Megastore is the data engine supporting the Google Application Engine. It’s a scalable structured data store providing full ACID semantics within partitions but lower consistency guarantees across partitions.

 

I wrote up some notes on it back in 2008 Under the Covers of the App Engine Datastore and posted Phil Bernstein’s excellent notes from a 2008 SIGMOD talk: Google Megastore. But there has been remarkably little written about this datastore over the intervening couple of years until this year’s CIDR conference papers were posted. CIDR 2011 includes Megastore: Providing Scalable, Highly Available Storage for Interactive Services.

 

My rough notes from the paper:

·         Megastore is built upon BigTable

·         Bigtable supports fault-tolerant storage within a single datacenter

·         Synchronous replication based upon Paxos and optimized for long distance inter-datacenter links

·         Partitioned into a vast space of small databases each with its own replicated log

·         Each log stored across a Paxos cluster

·         Because they are so aggressively partitioned, each Paxos group only has to accept logs for operations on a small partition. However, the design does serialize updates on each partition

·         3 billion writes and 20 billion read transactions per day

·         Support for consistency unusual for a NoSQL database but driven by (what I believe to be) the correct belief that inconsistent updates make many applications difficult to write (see I Love Eventual Consistency but …)

·         Data Model:

·         The data model is declared in a strongly typed schema

·         There are potentially many tables per schema

·         There are potentially many entities per table

·         There are potentially many strongly typed properties per entity

·         Repeating properties are allowed

·         Tables can be arranged hierarchically where child tables point to root tables

·         Megastore tables are either entity group root tables or child tables

·         The root table and all child tables are stored in the same entity group

·         Secondary indexes are supported

·         Local secondary indexes index a specific entity group and are maintained consistently

·         Global secondary indexes index across entity groups are asynchronously updates and eventually consistent

·         Repeated indexes: supports indexing repeated values (e.g. photo tags)
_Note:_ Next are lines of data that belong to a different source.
(** X8: [lst] raises [IndexError] exactly on the texts without a
    colon. *)
Theorem lst_index_error (txt : string) :
  lst txt = inl IndexError <-> has_char ":" txt = false.
Proof.
  split.
  - intros H. destruct (has_char ":" txt) eqn:Hc; [|reflexivity].
    destruct (has_char_split _ _ Hc) as (pre & rest & -> & Hpre).
    rewrite (lst_after_first_colon _ _ Hpre) in H. discriminate H.
  - intros H. unfold lst. rewrite (split_char_no_sep _ _ _ H). reflexivity.
Qed.



(** X10: [lst] recovers a path from any text that puts it after the first
    colon: for a colon-free prefix and a path without white space at
    either end, padded by white space, the result is that path, further
    colons included. *)
Theorem lst_recovers_path (pre ws1 p ws2 : string) :
  has_char ":" pre = false ->
  all_space ws1 = true -> all_space ws2 = true ->
  starts_with_space p = false -> ends_with_space p = false ->
  lst (pre ++ ":" ++ ws1 ++ p ++ ws2) = inr (Path p).
Proof.
  intros Hpre H1 H2 Hs He.
  change (pre ++ ":" ++ ws1 ++ p ++ ws2)
    with (pre ++ String ":" (ws1 ++ p ++ ws2)).
  rewrite (lst_after_first_colon _ _ Hpre), (strip_padded _ _ _ H1 H2 Hs He).
  reflexivity.
Qed.

Lemma lst_recovers_path_witness :
  has_char ":" "Saved to disk" = false
  /\ all_space " " = true /\ all_space "" = true
  /\ starts_with_space "C:/img/a.jpg" = false
  /\ ends_with_space "C:/img/a.jpg" = false
  /\ lst ("Saved to disk" ++ ":" ++ " " ++ "C:/img/a.jpg" ++ "")
     = inr (Path "C:/img/a.jpg").
Proof.
  repeat (split; [reflexivity|]).
  exact (lst_recovers_path "Saved to disk" " " "C:/img/a.jpg" ""
           eq_refl eq_refl eq_refl eq_refl eq_refl).
Defined.
(* ===== verification/Pmm.v ===== *)
(** * The physical memory manager (mm/pmm.c)

    The allocator keeps one bit per 4 KiB page in a bitmap ([1] = in use) and
    three byte counters.  The state is the file's globals; every operation of
    the file is a definition below.  [pmm_memory_setup] is modelled up to the
    point where the bitmap is complete (lines 39-92); the address-space switch
    that follows it belongs to the virtual memory manager. *)

From S2P Require Import Prelude Locks.

Record pmm_state : Type := mk_pmm {
  bitmap : list Z;
  bitmap_max_page : Z;
  total_memory : Z;
  used_memory : Z;
  available_memory : Z;
  pmm_lock : Z;
  cur_pain : Z;
  pmm_cpu : cpu
}.

Definition set_bitmap (b : list Z) (s : pmm_state) : pmm_state :=
  mk_pmm b (bitmap_max_page s) (total_memory s) (used_memory s)
    (available_memory s) (pmm_lock s) (cur_pain s) (pmm_cpu s).
Definition set_counters (used avail : Z) (s : pmm_state) : pmm_state :=
  mk_pmm (bitmap s) (bitmap_max_page s) (total_memory s) used avail
    (pmm_lock s) (cur_pain s) (pmm_cpu s).
Definition set_pmm_lock (l : Z) (s : pmm_state) : pmm_state :=
  mk_pmm (bitmap s) (bitmap_max_page s) (total_memory s) (used_memory s)
    (available_memory s) l (cur_pain s) (pmm_cpu s).
Definition set_pmm_cpu (c : cpu) (s : pmm_state) : pmm_state :=
  mk_pmm (bitmap s) (bitmap_max_page s) (total_memory s) (used_memory s)
    (available_memory s) (pmm_lock s) (cur_pain s) c.

(** ** Bits *)

Definition pmm_set_bit (page : Z) : stM pmm_state unit :=
  s ← get;
  b ← of_opt (idx (bitmap s) (page / 8));
  modify (set_bitmap (upd (bitmap s) (page / 8) (Z.lor b (Z.shiftl 1 (page mod 8))))).

Definition pmm_clear_bit (page : Z) : stM pmm_state unit :=
  s ← get;
  b ← of_opt (idx (bitmap s) (page / 8));
  modify (set_bitmap (upd (bitmap s) (page / 8)
            (Z.land b (Z.lnot (Z.shiftl 1 (page mod 8)))))).

Definition pmm_get_bit (page : Z) : stM pmm_state Z :=
  s ← get;
  b ← of_opt (idx (bitmap s) (page / 8));
  mret (Z.land b (Z.shiftl 1 (page mod 8))).

(** ** Searching for a run of free pages *)

Fixpoint find_free_page_loop (n : nat) (i found_pages first_page pages : Z)
  : stM pmm_state Z :=
  match n with
  | O => crashM Hang
  | S n' =>
      b ← pmm_get_bit i;
      let '(found_pages, first_page) :=
        if b =? 0
        then (u64 (found_pages + 1), if first_page =? 0 then i else first_page)
        else (0, 0) in
      if found_pages =? pages then mret first_page
      else find_free_page_loop n' (i + 1) found_pages first_page pages
  end.

Definition find_free_page (pages : Z) : stM pmm_state Z :=
  s ← get;
  find_free_page_loop (Z.to_nat (bitmap_max_page s)) 0 0 0 pages.

(** ** Allocation *)

Definition pmm_enter : stM pmm_state Z :=
  s ← get;
  let '(state, c) := interrupt_lock (pmm_cpu s) in
  match spinlock_lock (pmm_lock s) with
  | Ok l => modify (λ s, set_pmm_lock l (set_pmm_cpu c s)) ;; mret state
  | Crash k => crashM k
  end.

Definition pmm_leave (state : Z) : stM pmm_state unit :=
  modify (λ s, set_pmm_cpu (interrupt_unlock state (pmm_cpu s))
                 (set_pmm_lock (spinlock_unlock (pmm_lock s)) s)).

Definition pmm_say (msg : string) : stM pmm_state unit :=
  modify (λ s, set_pmm_cpu (say msg (pmm_cpu s)) s).

(** [(size + 0x1000 - 1) / 0x1000] *)
Definition pages_of (size : Z) : Z := u64 (size + PAGE - 1) / PAGE.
·         Inline indexes provide a way to denormalize data from source entities into a related target entity as a virtual repeated column.

·         There are physical storage hints:

·         “IN TABLE” directs Megastore to store two tables in the same underlying BigTable

·         “SCATTER” attribute prepends a 2 byte hash to each key to cool hot spots on tables with monotonically increasing values like dates (e.g. a history table).

·         “STORING” clause on an index supports index-only-access by redundantly storing additional data in an index. This avoids the double access often required of doing a secondary index lookup to find the correct entity and then selecting the correct properties from that entity through a second table access. By pulling values up into the secondary index, the base table doesn’t need to be accessed to obtain these properties.

·         3 levels of read consistency:

·         Current: Last committed value

·         Snapshot: Value as of start of the read transaction

·         Inconsistent reads: used for cross entity group reads

·         Update path:

·         Transaction writes its mutations to the entity groups write-ahead log and then apply the mutations to the data (write ahead logging).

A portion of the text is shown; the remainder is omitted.